Figure 13: Remainder face groups (cases 1,2, and 3)
Figure 13: Remainder face groups (cases 1,2, and 3)

These 3 cases of remainder face groups are shown in figure 13. In each case the border in common with composable faces is shown yellow and the red edges are necessarily on the boundary of g_f (the black boundary could be on the boundary of g_f or shared with another reamainder face group). [A mirror symmetric version for the first group is not shown.] Examples can be seen in e.g. figure 12 where the first Tgraph has four examples of case 1, and two of case 2, the second has six examples of case 1 and two of case 2, and the fifth Tgraph has an example of case 3 as well as four of case 1. [We omit the detailed proof of this lemma which reasons about what gets excluded in a composition after forcing. However, all the local context cases are included in figure 14 (left-hand versions), where we only show those contexts where there is a non-empty composition.]

We note from the (remainder faces) lemma that the common boundary of the group of remainder faces with the composable faces (shown yellow in figure 13) is just a single vertex in cases 2 and 3. In case 1, the common boundary is just a single edge of the composed faces which is made up of 2 adjacent edges of the composable faces that constitute the join of two half-fools.

This means each (remainder face) group shares boundary with exactly one connected component of the composable faces.

Next we establish that if two (remainder face) groups are connected they must share boundary with the same connected component of the composable faces. We need to consider how each (remainder face) group can be connected with a neighbouring such group. It is enough to consider forced contexts of boundary dart long edges (for cases 1 and 3) and boundary kite short edges (for case 2). The cases where the composition is non-empty all appear in figure 14 (left-hand versions) along with boundary kite long edges (middle two rows) which are not relevant here.

Figure 14: Forced contexts for boundary edges
Figure 14: Forced contexts for boundary edges

We note that, whenever one group of the remainder faces (half-fool, whole-kite, whole-fool) is connected to a neighbouring group of the remainder faces, the common boundary (shared edges and vertices) with the compososable faces is also connected, forming either 2 adjacent composed face boundary edges (= 4 adjacent edges of the composable faces), or a composed face boundary edge and one of its end vertices, or a single composed face boundary vertex.
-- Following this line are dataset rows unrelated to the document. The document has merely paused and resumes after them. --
Lemma emptyDb_all s t :
  rel E z0 s t -> does (emptyDb None) s (fun n s1 => n = all_keys t /\ rel E z0 s1 (log (with_slave_keys ∅) (with_adbs ((fun _ => no_keys) <$> adbs t) t))).
Proof.
  intros Hr. assert (length (dbs s) = length (adbs t)) as Hl by (by rewrite (r_dbs _ _ _ _ Hr), length_fmap).
  destruct (empty_rest_spec (adbs t) 0 s t 0 Hr eq_refl) as (n & s1 & Eq & Hr1 & ->). rewrite <-Hl in Eq.
  destruct (on_report_spec _ _ _ (with_slave_keys ∅) Hr1) as ([] & s2 & E2 & Hr2 & _). eapply does_eq.
  - unfold emptyDb. rewrite (K_bind_ok _ _ _ _ _ Eq). cbn [bool_decide]. by rewrite (K_bind_ok _ _ _ _ _ E2).
  - split; [done|]. cbn [plus] in Hr2. by rewrite (const_fmap (fun _ => no_keys) (adbs t) no_keys).
Qed.
Lemma emptyDb_one s t d :
  rel E z0 s t -> (d < length (dbs s))%nat -> does (emptyDb (Some d)) s (fun n s1 => n = Z.of_nat (base.size (dict (the_db d t))) /\ rel E z0 s1 (on_db d (fun _ => no_keys) t)).
Proof.
  intros Hr Hd. destruct (empty_one_spec s t d Hr Hd) as (n & s1 & Eq & Hr1 & -> & _). eapply does_eq; [|done].
  unfold emptyDb, for_each, mbind, K_bind, mret, K_ret. by rewrite Eq.
Qed.
End Rel.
It follows that any connected collection of the remainder face groups shares boundary with a unique connected component of the composable faces. Since the collection of composable and remainder faces together is connected (g_f is connected) the removal of the remainder faces cannot disconnect the composable faces. For this to happen, at least one connected collection of remainder face groups would have to be connected to more than one connected component of composable faces.

This establishes connectedness of any composition of a forced Tgraph, and this completes the proof of the Compose Force theorem. \square

References

[1] Martin Gardner (1977) MATHEMATICAL GAMES. Scientific American, 236(1), (pages 110 to 121). http://www.jstor.org/stable/24953856

[2] Grünbaum B., Shephard G.C. (1987) Tilings and Patterns. W. H. Freeman and Company, New York. ISBN 0-7167-1193-1 (Hardback) (pages 540 to 542).